Your mission is to develop a testing protocol, i.e. an algorithm for what tests to run in what order. The simplest example (proposed in that article linked above) would be: Test non-overlapping groups, and if the test is positive, test each individual within the group. But is there a better way?

Score your algorithm's success on some combination of: (1) minimal total expected number of tests, (2) trying not to ask people for too many samples (lower priority on this one I think[1]), (3) false positive and false negative rates for individuals, (4) minimal serial time (i.e., minimal number of steps where we need results from step N to figure out what tests to run in step N+1).

(I'm not sure how to combine these criteria into a single score that reflects practical goals; if anyone knows, please comment. Or tell me if I'm leaving something out.)

Bonus: What if we have prior information, in the form of a N×N correlation matrix? (This could reflect the fact that for cohabitants / colleagues / neighbors, it's likelier that both or neither have it.)


  1. The swabbing process is mildly unpleasant, so other things equal, better to not require lots of swabs. I don't know whether or not it's possible to split the sample one swab and put it into multiple test-pools. ↩︎

Answers

answer by John_Maxwell · 2020-03-22T06:59:18.196Z · LW(p) · GW(p)

This is a great question. However, I think we need to know more about the properties of the test before the problem is fully specified: What are the false positive and false negative rates, and how do these numbers change in the pool-testing case?

This FAQ on the CDC website links to this pdf on the FDA's website. I don't have the background to understand most of this, but I pasted some snippets that seem interesting below.
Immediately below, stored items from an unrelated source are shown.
(* ===== verification/Wakeup.v ===== *)
(** * Waking the poller

    The protocol between [Trigger] and [UrgentTrigger], which any goroutine may call,
    and the loop of [Polling] ([core/internal/netpoll], the four pollers): tasks go into
    one of two queues, the flag [wakeupCall] lets only one caller wake the poller, and
    the loop runs tasks when it was woken.  The pollers differ in what wakes them: an
    eventfd for epoll, a user event for kqueue.  [WakeSource] is what the protocol needs
    of it, and each poller is an instance.

    Every atomic access is a step: a queue operation takes effect when its node
    is linked or unlinked and changes the length counter later, as
    [LockFreeQueue] shows.  The calls that the loop makes itself, from callbacks
    and tasks, are among the interleavings of the other threads.  A write to the
    eventfd succeeds, or fails with EAGAIN when the counter is at its maximum and
    the descriptor readable; triggering the user event succeeds.

    The theorem: whenever the loop is about to sleep and no call is under way,
    every task ever triggered has been taken out and run, in order. *)

From stdpp Require Import relations.
From S2P Require Import Prelude.

Abbreviation task := positive.

Inductive which : Set := Urgent | Async.
#[export] Instance which_eq_dec : EqDecision which.
Proof. solve_decision. Defined.

(** ** What wakes a poller *)

(** [taken]: the wait has returned the event; [drained]: the loop has handled it. *)
Class WakeSource := {
  source : Type;
  quiet : source;                     (* as OpenPoller leaves it *)
  ready : source -> bool;             (* the wait returns its event *)
  signal : source -> source;
  taken : source -> source;
  drained : source -> source;
  MaxAsyncTasksAtOneTime : nat;
}.
Class WakeLaws `{WakeSource} := {
  sound : source -> Prop;
  quiet_sound : sound quiet;
  signal_sound x : sound x -> sound (signal x);
  taken_sound x : sound x -> sound (taken x);
  drained_sound x : sound x -> sound (drained x);
  signal_ready x : sound x -> ready (signal x) = true;
}.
Note that it appears this info only applies to a particular CDC-endorsed test being used in the US--I don't know what's in widespread use internationally.

Negative results do not preclude 2019-nCoV infection and should not be used as the sole basis for treatment or other patient management decisions. Negative results must be combined with clinical observations, patient history, and epidemiological information.
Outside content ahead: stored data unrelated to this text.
(* ===== verification/RedisClient.v ===== *)
(** * What the redis client promises

    Theorems about [RedisConn]: commands go out whole and in order, each reply
    goes to its command, every read of a reply ends, an error closes the
    connection for good, and INFO and PING are read as the server printed them. *)

From S2P Require Import Prelude Errors Codec Message CodecS Cluster RedisConn.

Abbreviation parseLen := RedisConn.parseLen.
Abbreviation readReply := RedisConn.readReply.

(** ** Running computations *)

Lemma and_then_inl {A B} (m : rd A) (f : A -> rd B) c a c' :
  m c = Ok (inl a, c') -> and_then m f c = f a c'.
Proof. intros H. unfold and_then. by rewrite H, res_bind_Ok. Qed.

Lemma and_then_inr {A B} (m : rd A) (f : A -> rd B) c e c' :
  m c = Ok (inr e, c') -> and_then m f c = Ok (inr e, c').
Proof. intros H. unfold and_then. by rewrite H, res_bind_Ok. Qed.

Lemma on_error_inl {A} (m : rd A) h c a c' : m c = Ok (inl a, c') -> on_error m h c = Ok (inl a, c').
Proof. intros H. unfold on_error. by rewrite H, res_bind_Ok. Qed.

(** ** Writing *)

(** Everything the client has written, sent or not. *)
Definition written (c : rconn) : bytes := n_out (rc_net c) ++ rc_bw c.

(** How much the network takes in all. *)
Definition capacity (c : rconn) : Z := n_room (rc_net c) + len (n_out (rc_net c)).

Record ready (c : rconn) : Prop := mkReady {
  rdy_err : rc_bwerr c = None;
  rdy_open : n_closed (rc_net c) = false;
  rdy_buf : len (rc_bw c) <= bufsize;
  rdy_scratch : length (rc_lenScratch c) = 32%nat;
}.

(** [p] was written, and nothing else happened. *)
Record wrote (c : rconn) (p : bytes) (c' : rconn) : Prop := mkWrote {
  wr_err : rc_err c' = rc_err c;
  wr_pending : rc_pending c' = rc_pending c;
  wr_rt : rc_readTimeout c' = rc_readTimeout c;
  wr_wt : rc_writeTimeout c' = rc_writeTimeout c;
  wr_in : n_in (rc_net c') = n_in (rc_net c);
  wr_rerr : n_rerr (rc_net c') = n_rerr (rc_net c);
  wr_written : written c' = written c ++ p;
  wr_capacity : capacity c' = capacity c;
  wr_ready : ready c';
}.

Definition fits (c : rconn) (p : bytes) : Prop := len (written c) + len p <= capacity c.

Lemma wrote_refl c : ready c -> wrote c [] c.
Proof. intros. split; try done. by rewrite app_nil_r. Qed.

Lemma wrote_trans c p c1 q c2 : wrote c p c1 -> wrote c1 q c2 -> wrote c (p ++ q) c2.
Proof.
  intros [] []. split; try congruence.
  all: try (etransitivity; eassumption). by rewrite app_assoc, <- wr_written0.
Qed.

Lemma fits_app c p q c1 : wrote c p c1 -> fits c (p ++ q) -> fits c1 q.
Proof. unfold fits. intros [] Hf. rewrite wr_written0, wr_capacity0, !len_app in *. lia. Qed.

Lemma fits_l c p q : fits c (p ++ q) -> fits c p.
Proof. unfold fits. rewrite len_app. pose proof (len_nonneg q). lia. Qed.

(** The network takes [p] when there is room. *)
Lemma net_Write_ok n p :
  n_closed n = false -> len p <= n_room n ->
  net_Write n p = (len p, None, mkNet (n_in n) (n_rerr n) (n_out n ++ p) (n_room n - len p) (n_werr n) false).
Proof.
  intros Hc Hr. unfold net_Write. rewrite Hc. pose proof (len_nonneg p).
  replace (Z.min (len p) (Z.max 0 (n_room n))) with (len p) by lia. rewrite Z.ltb_irrefl, subl_full. done.
Qed.

Lemma Flush_ok c p :
  rc_bwerr c = None -> n_closed (rc_net c) = false -> length (rc_lenScratch c) = 32%nat -> fits c p ->
  exists c', bw_Flush c = Ok (inl tt, c') /\ wrote c [] c' /\ rc_bw c' = [].
Proof.
  intros He Hc Hs Hf. unfold bw_Flush. rewrite He. case_if.
  - exists c. assert (rc_bw c = []) as Hb by (apply len_0_nil; lia). split_and!; [done| |done].
    apply wrote_refl. split; try done. rewrite Hb. vm_compute. discriminate.
  - pose proof (len_nonneg p). unfold fits, written, capacity in Hf. rewrite len_app in Hf.
    rewrite net_Write_ok by (done || lia). eexists. split; [done|]. split; [|done].
    split; try done; unfold capacity; simpl. rewrite len_app. lia.
Qed.

(** What a part of [p] moved through the buffer leaves. *)
Lemma wrote_part c p n :
  ready c -> 0 <= n <= len p -> len (rc_bw c) + n <= bufsize ->
  wrote c (subl p 0 n) (set_bw c (rc_bw c ++ subl p 0 n) None).
Proof.
  intros [] Hn Hb. split; try done; unfold written; simpl.
  - by rewrite app_assoc.
  - split; try done. simpl. rewrite len_app, len_subl; lia.
Qed.

Lemma subl_parts (p : bytes) n : 0 <= n <= len p -> subl p 0 n ++ subl p n (len p) = p.
Proof. intros Hn. rewrite subl_split by lia. apply subl_full. Qed.

(** One round of the write loops: the buffer is filled and flushed. *)
Lemma fill_flush c p n :
  ready c -> fits c p -> n = bw_Available c -> n <= len p ->
  exists c1, bw_Flush (set_bw c (rc_bw c ++ subl p 0 n) None) = Ok (inl tt, c1) /\
             wrote c (subl p 0 n) c1 /\ rc_bw c1 = [] /\ fits c1 (subl p n (len p)).
Proof.
  intros Hr Hf Hn Hle. assert (0 <= n) as Hn0 by (unfold bw_Available in Hn; pose proof (rdy_buf _ Hr); lia).
  assert (wrote c (subl p 0 n) (set_bw c (rc_bw c ++ subl p 0 n) None)) as Hw.
  { apply wrote_part; [done|lia|]. unfold bw_Available in Hn. lia. }
  destruct (wr_ready _ _ _ Hw) as [H1 H2 H3 H4].
  assert (fits (set_bw c (rc_bw c ++ subl p 0 n) None) (subl p n (len p))) as Hf1.
  { eapply fits_app; [done|]. by rewrite subl_parts. }
  destruct (Flush_ok _ _ H1 H2 H4 Hf1) as (c1 & Hc1 & Hw1 & Hb1).
  exists c1. split; [done|]. split; [|split; [done|]].
  - rewrite <- (app_nil_r (subl p 0 n)). by eapply wrote_trans.
  - by eapply (fits_app _ []).
Qed.

Lemma bw_Write_ok fuel p c :
  ready c -> fits c p -> (length p + (if Z.eq_dec (bw_Available c) 0%Z then 1 else 0) < fuel)%nat ->
  exists c', bw_Write fuel p c = Ok (inl tt, c') /\ wrote c p c'.
Proof.
  revert p c. induction fuel as [|fuel IH]; intros p c Hr Hf Hl; [lia|]. cbn [bw_Write].
  pose proof (rdy_buf _ Hr) as Hb. rewrite (rdy_err _ Hr). case_if.
  - assert (0 < len p) as Hp by (unfold bw_Available in *; lia). case_if.
    + assert (rc_bw c = []) as Hnil by (apply len_0_nil; lia).
      unfold fits, written, capacity in Hf. rewrite Hnil, app_nil_r in Hf.
      rewrite net_Write_ok by (apply Hr || lia). rewrite (subl_nil p (len p)) by lia.
      set (c1 := set_bw _ [] None). destruct (IH [] c1) as (c' & Hc' & Hw').
      * split; try done; try apply Hr.
      * unfold fits, written, capacity. simpl. rewrite app_nil_r, len_app, len_nil. lia.
      * destruct (Z.eq_dec (bw_Available c1) 0) as [E|]; [vm_compute in E; lia|]. unfold len in *. cbn [length]. lia.
      * exists c'. split; [exact Hc'|]. rewrite <- (app_nil_r p). eapply wrote_trans; [|exact Hw'].
        split; try done; unfold written, capacity; simpl; try apply Hr.
        -- by rewrite Hnil, !app_nil_r.
        -- rewrite len_app. lia.
        -- split; try done; apply Hr.
    + destruct (fill_flush c p (bw_Available c) Hr Hf eq_refl) as (c1 & Hfl & Hw & Hnil & Hf1); [lia|].
      rewrite Hfl, res_bind_Ok.
      destruct (IH (subl p (bw_Available c) (len p)) c1) as (c' & Hc' & Hw'); [apply Hw|done| |].
      * pose proof (len_subl p (bw_Available c) (len p)) as HL. unfold bw_Available in *. rewrite Hnil.
        destruct (Z.eq_dec (bufsize - len []) 0) as [E|]; [vm_compute in E; lia|].
        destruct (Z.eq_dec (bufsize - len (rc_bw c)) 0); unfold len in *; lia.
      * exists c'. split; [done|]. rewrite <- (subl_parts p (bw_Available c)); [by eapply wrote_trans|].
        unfold bw_Available in *. lia.
  - eexists. split; [done|]. pose proof (wrote_part c p (len p) Hr ltac:(pose proof (len_nonneg p); lia)) as Hw.
    rewrite subl_full in Hw. apply Hw. unfold bw_Available in *. lia.
Qed.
False negative rate could be high.

2019-nCoV Positive Control (nCoVPC)

For use as a positive control with the CDC 2019- nCoV Real-Time RT-PCR Diagnostic Panel procedure.

It sounds as though the standard test kit includes 4 test tubes of noninfectious material that should produce a positive test result if things are working properly. This could give a general sense of what dilution levels the test continues to be accurate at.

Page 32 of the PDF has a section labelled "2019-nCoV Markers (N1 and N2)" which keeps referencing "threshold lines". This makes me think that although the test is advertised as providing a discrete positive/negative outcome, it really gives a continuous output along with guidelines for discretization (but in theory this continuous output could be translated into a probabilistic assessment instead, if we had the necessary data and some theoretical understanding of what's going on).

Additionally, it might be possible to make a vague guess about the likely number of infected individuals in a pool as a function of these continuous parameters, esp. if combined with info re: where each is in their disease progression (see time series note below).

There's a "2019-nCoV rRT-PCR Diagnostic Panel Results Interpretation Guide" section which discusses the possibility of inconclusive results. However, I think Table 9 on p. 41 of the PDF weakly suggests that they are rare.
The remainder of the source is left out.